### EXTRACTED DATA
BEGIN

(** * Roommate task manager: rotation, task store and monthly reports

    A shallow embedding of the repository's core:

    - the rotation calculator [calculateMonthlyAssignments] of the two server
      files (a 4-task catalog in the JSON-file server, a 2-task catalog in
      the SQLite server; the function text is the same);
    - the SQLite task store and report aggregator of [database.js];
    - the JSON-file variant of [database.js];
    - [ensureMonthlyTasks] and the [/api/tasks/complete] handlers.

    Conventions.  JavaScript numbers that hold integers (ids, months, years,
    counts, rotation seeds) are [Z]; binary64 represents them exactly below
    2^53.  Numbers produced by a division ([completion_percentage]) are
    binary64 values, modelled with the kernel's primitive floats.  The wall
    clock ([CURRENT_TIMESTAMP], [new Date()], [Date.now()]) and
    [Math.random()] are explicit arguments.  A table is the list of its rows
    in rowid order; an [AUTOINCREMENT] key is a counter kept with the table.
    Storage errors (the [err] argument of a sqlite3 callback) are modelled
    where a statement of this file depends on them, namely in report
    generation and in [completeTask_with]; elsewhere a function describes
    what the statement does when the backend answers. *)

From Stdlib Require Import ZArith List Ascii String Bool Lia Permutation Sorted.
From Stdlib Require Import Floats Uint63.
Import ListNotations.
Open Scope string_scope.
Open Scope list_scope.
Open Scope Z_scope.

(** ** JavaScript values used by the sources *)

Module JS.

(** [a % b] on integers: the remainder takes the sign of the dividend. *)
Definition rem (a b : Z) : Z := Z.rem a b.
Lemma ensure_index_spec (E : Backend) (u p : string) (s : Corpus.Manager) :
  forall r s', Corpus._ensure_index_for_uid E u p s = (r, s') ->
    exists seg,
      Spec.extends s s' seg
      /\ (seg = [] \/ seg = [EvLoad (Corpus._index_dir_for_uid u) true]
          \/ seg = [EvLoad (Corpus._index_dir_for_uid u) false; EvBuild p u])
      /\ (forall ix, r = Ok ix ->
                     dict_get String.eqb (Corpus._indices s') u = Some ix)
      /\ (dict_get String.eqb (Corpus._indices s') u = None ->
          seg = [EvLoad (Corpus._index_dir_for_uid u) false; EvBuild p u])
      /\ (forall u', u' <> u ->
            dict_get String.eqb (Corpus._indices s') u'
            = dict_get String.eqb (Corpus._indices s) u').
Proof.
  intros r s' H. unfold Corpus._ensure_index_for_uid in H.
  unfold bind at 1, gets at 1 in H.
  destruct (dict_get String.eqb (Corpus._indices s) u) as [index|] eqn:G.
  - unfold ret in H. inversion H; subst. exists []. unfold Spec.extends.
    rewrite app_nil_r. repeat split; auto.
    + intros ix Hix. now inversion Hix; subst.
    + congruence.
  - unfold bind at 1, gets at 1 in H. unfold bind at 1 in H.
    destruct (Indexer.load E (Corpus.world s) (Corpus._index_dir_for_uid u))
      as [index|e].
    + cbv beta iota delta [bind ret modify Corpus.emit] in H.
      inversion H; subst. simpl.
      exists [EvLoad (Corpus._index_dir_for_uid u) true].
      unfold Spec.extends. simpl. repeat split; auto.
      * intros u0 ix0 H0. rewrite (get_set_other _ string_eqb_iff); auto.
        intro; subst; congruence.
      * intros ix Hix. inversion Hix; subst.
        apply (get_set_same _ string_eqb_iff).
      * rewrite (get_set_same _ string_eqb_iff). discriminate.
      * intros u' N. apply (get_set_other _ string_eqb_iff). congruence.
    + unfold bind at 1 in H. unfold Corpus.emit at 1, modify at 1 in H.
      destruct (Corpus._build_index_for_pdf E p u
                  (Corpus.set_world
                     (log (Corpus.world s)
                        (EvLoad (Corpus._index_dir_for_uid u) false)) s))
        as [[index|e'] s1] eqn:B;
        apply build_index_spec in B;
        destruct B as ((Fm & Ff & Fmeta & Fd & Ft & Fi) & I);
        simpl in *;
        exists [EvLoad (Corpus._index_dir_for_uid u) false; EvBuild p u];
        unfold Spec.extends.
      * cbv beta iota delta [bind ret modify] in H.
        inversion H; subst. simpl. rewrite Ft, <- app_assoc. simpl.
        repeat split; auto.
        -- intros u0 ix0 H0. rewrite (get_set_other _ string_eqb_iff).
           ++ rewrite I. exact H0.
           ++ intro; subst; congruence.
        -- intros ix Hix. inversion Hix; subst.
           apply (get_set_same _ string_eqb_iff).
        -- intros u' N. rewrite (get_set_other _ string_eqb_iff) by congruence.
           now rewrite I.
      * inversion H; subst. rewrite Ft, <- app_assoc. simpl.
        repeat split; auto; try congruence.
Qed.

END

### DIRECTIONS
Only lines containing the string "server" are needed. Pull each of them out of the records above.

### TASK RESPONSE
    - the rotation calculator [calculateMonthlyAssignments] of the two server
      files (a 4-task catalog in the JSON-file server, a 2-task catalog in
      the SQLite server; the function text is the same);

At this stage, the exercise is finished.